● What is expected
Below are entries; work out how many of their lines hold "call", giving only that number.

[Recorded data]
○ ○ ○ ○ ○ ○ ○

(** [problem.status] as line 77 would read it: nothing when [solve()] did
    not complete. *)
Definition reported_status (o : outcome SolverOutput) : option string :=
  match o with
  | Returns out => Some (solver_status out)
  | Raises _ => None
  end.

(** ** Constructions used in the proofs *)

(** The allocation that hands every resource to the first agent. *)
Definition all_to_first (n m : nat) : ndarray :=
  mk_ndarray (n, m) (repeat 1 m :: repeat (repeat 0 m) (n - 1)).

(** The array with entry [f i j] at [(i, j)]. *)
Definition tabulate (n m : nat) (f : nat -> nat -> Q) : ndarray :=
  mk_ndarray (n, m) (map (fun i => map (f i) (range m)) (range n)).

(** The number [n] as a rational. *)
Definition Qnat (n : nat) : Q := inject_Z (Z.of_nat n).

(** Column [j] after every entry has been raised by [eps]. *)
Definition lifted_column (eps : Q) (a : ndarray) (j : nat) : Q :=
  big_sum (fun i => entry a i j + eps) (fst (shape a)).

(** Raise every entry by [eps], then rescale each column to total 1. *)
Definition repair (eps : Q) (a : ndarray) : ndarray :=
  tabulate (fst (shape a)) (snd (shape a))
           (fun i j => (entry a i j + eps) / lifted_column eps a j).

(** The factor by which the repair can shrink a utility. *)
Definition slack_factor (eps : Q) (n : nat) : Q := 1 + (Qnat n + 1) * eps.

(** The tolerance within which the floor and the least utility agree when
    the solver is accurate to [eps]: it is 0 when [eps] is 0. *)
Definition floor_tolerance (eps : Q) (n : nat) (floor : Q) : Q :=
  eps * (1 + (Qnat n + 1) * (floor + eps)).

(** Agent [k] keeps the share [1 - t] of what it holds and hands the
    share [c] of it to each of the other agents. *)
Definition transfer (a : ndarray) (k : nat) (t c : Q) : ndarray :=
  tabulate (fst (shape a)) (snd (shape a))
           (fun i j => if Nat.eqb i k then (1 - t) * entry a k j
                       else entry a i j + c * entry a k j).

(** Every valuation is strictly positive. *)
Definition positive (v : ndarray) : Prop :=
  forall i j, (i < fst (shape v))%nat -> (j < snd (shape v))%nat ->
              0 < entry v i j.

(** The matrix [v] with entry [(i, j)] raised by [d]. *)
Definition raise_entry (v : ndarray) (i j : nat) (d : Q) : ndarray :=
  tabulate (fst (shape v)) (snd (shape v))
           (fun k l => if Nat.eqb k i && Nat.eqb l j
                       then entry v k l + d else entry v k l).

(** ** Allocations, shares and rescaled valuations *)

(** An allocation of the resources of [v]: every entry in [0,1] and every
    resource handed out exactly once. *)
Definition valid_allocation (v a : ndarray) : Prop :=
  shape a = shape v /\ wf_ndarray a /\
  (forall i j, (i < fst (shape v))%nat -> (j < snd (shape v))%nat ->
               0 <= entry a i j <= 1) /\
  (forall j, (j < snd (shape v))%nat -> column_total a j == 1).

(** Every agent receives the share 1/n of every resource. *)
Definition equal_split (n m : nat) : ndarray :=
  tabulate n m (fun _ _ => / Qnat n).

(** The least, over the agents, of an n-th of the agent's total valuation. *)
Definition proportional_floor (v : ndarray) : Q :=
  minimum (map (fun i => row_total v i / Qnat (fst (shape v)))
               (range (fst (shape v)))).

(** [c * valuation_matrix] *)
Definition scale (c : Q) (v : ndarray) : ndarray :=
  mk_ndarray (shape v) (map (map (Qmult c)) (rows v)).

(** The total of all entries, agent by agent. *)
Definition grand_total (a : ndarray) : Q :=
  big_sum (fun i => row_total a i) (fst (shape a)).

(** ** Reference inputs and mock solvers *)

(** The check cvxpy makes on the shape of a new variable: no dimension may
    be 0.  cvxpy is not part of the source; the mocks below behave this
    way, and a theorem that needs it takes it as a hypothesis. *)
Definition positive_shape (sh : nat * nat) : outcome unit :=
  if Nat.eqb (fst sh) 0 || Nat.eqb (snd sh) 0
  then Raises (ValueError "Invalid dimensions")
  else Returns tt.

(** A library whose solve completes with the answer [f problem]. *)
Definition mock (f : Problem -> SolverOutput) : cvxpy :=
  mk_cvxpy positive_shape (fun p => Returns (f p)).

(** A library whose solver breaks down: [solve()] raises. *)
Definition crashing : cvxpy :=
  mk_cvxpy positive_shape
           (fun _ => Raises (SolverError "Solver failed. Try another solver."%string)).

(** Scenario 3 of the docstring. *)
Definition unequal : ndarray := np_array [[100; 100]; [1; 1]].

Definition unequal_optimum : assignment :=
  mk_assignment (np_array [[1#101; 1#101]; [100#101; 100#101]]) (200#101).

(** A solver that answers every call with the optimum of scenario 3. *)
Definition scenario3_solver (_ : Problem) : SolverOutput :=
  mk_SolverOutput "optimal" unequal_optimum.

(** What the call returns in scenario 3 with the mock solver. *)
Definition scenario3_result : Result :=
  mk_Result "optimal" (200#101) (alloc_value unequal_optimum)
            [20200#10201; 20200#10201].

(** A solver that reports the status [st] and no usable values. *)
Definition failing_solver (st : string) (_ : Problem) : SolverOutput :=
  mk_SolverOutput st (mk_assignment (mk_ndarray (0%nat, 0%nat) []) 0).

(** Agent 1 values nothing, so the floor is 0 whatever agent 0 receives. *)
Definition indifferent : ndarray := np_array [[1; 1]; [0; 0]].

Definition indifferent_raised : ndarray := raise_entry indifferent 0 0 1.

(** The first valuation of the first agent, read off the program. *)
Definition first_valuation (p : Problem) : Q :=
  match nth 3 (constraints p) (CEq (EConst 0) (EConst 0)) with
  | CLe _ (ESum (EMultiply _ (EConstRow (q :: _)))) => q
  | _ => 0
  end.

Definition all_to_agent0 : assignment :=
  mk_assignment (np_array [[1; 1]; [0; 0]]) 0.

Definition all_to_agent1 : assignment :=
  mk_assignment (np_array [[0; 0]; [1; 1]]) 0.

(** Both answers are optimal for both inputs; the solver picks the first
    on [indifferent] and the second on [indifferent_raised]. *)
Definition tie_solver (p : Problem) : SolverOutput :=
  if Qle_bool (first_valuation p) 1
  then mk_SolverOutput "optimal" all_to_agent0
  else mk_SolverOutput "optimal" all_to_agent1.

Definition tie_result_before : Result :=
  mk_Result "optimal" 0 (alloc_value all_to_agent0) [2; 0].

Definition tie_result_after : Result :=
  mk_Result "optimal" 0 (alloc_value all_to_agent1) [0; 0].

(** Scenario 3 with agent 0's first valuation raised from 100 to 101, and
    its exact optimum. *)
Definition unequal_raised : ndarray := raise_entry unequal 0 0 1.

Definition unequal_raised_optimum : assignment :=
  mk_assignment (np_array [[1#51; 0]; [50#51; 1]]) (101#51).

(** A solver that answers with the optimum of scenario 3, or of the raised
    matrix when agent 0's first valuation exceeds 100. *)
Definition raised_solver (p : Problem) : SolverOutput :=
  if Qle_bool (first_valuation p) 100
  then mk_SolverOutput "optimal" unequal_optimum
  else mk_SolverOutput "optimal" unequal_raised_optimum.

Definition unequal_raised_result : Result :=
  mk_Result "optimal" (101#51) (alloc_value unequal_raised_optimum)
            [101#51; 101#51].

(** A solver that always hands everything to agent 1 with floor 0. *)
Definition other_tie_solver (_ : Problem) : SolverOutput :=
  mk_SolverOutput "optimal" all_to_agent1.

(** Scenario 3 with every valuation doubled. *)
Definition unequal_doubled : ndarray := scale 2 unequal.

Definition doubled_solver (p : Problem) : SolverOutput :=
  if Qle_bool (first_valuation p) 100
  then mk_SolverOutput "optimal" unequal_optimum
  else mk_SolverOutput "optimal"
         (mk_assignment (alloc_value unequal_optimum) (2 * (200#101))).

(** One agent, two resources. *)
Definition single : ndarray := np_array [[3; 5]].

Definition single_solver (_ : Problem) : SolverOutput :=
  mk_SolverOutput "optimal" (mk_assignment (np_array [[1; 1]]) 8).

(** Two agents with the same valuations. *)
Definition identical : ndarray := np_array [[2; 4]; [2; 4]].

○ ○ ○ ○ ○ ○ ○

● Answer
2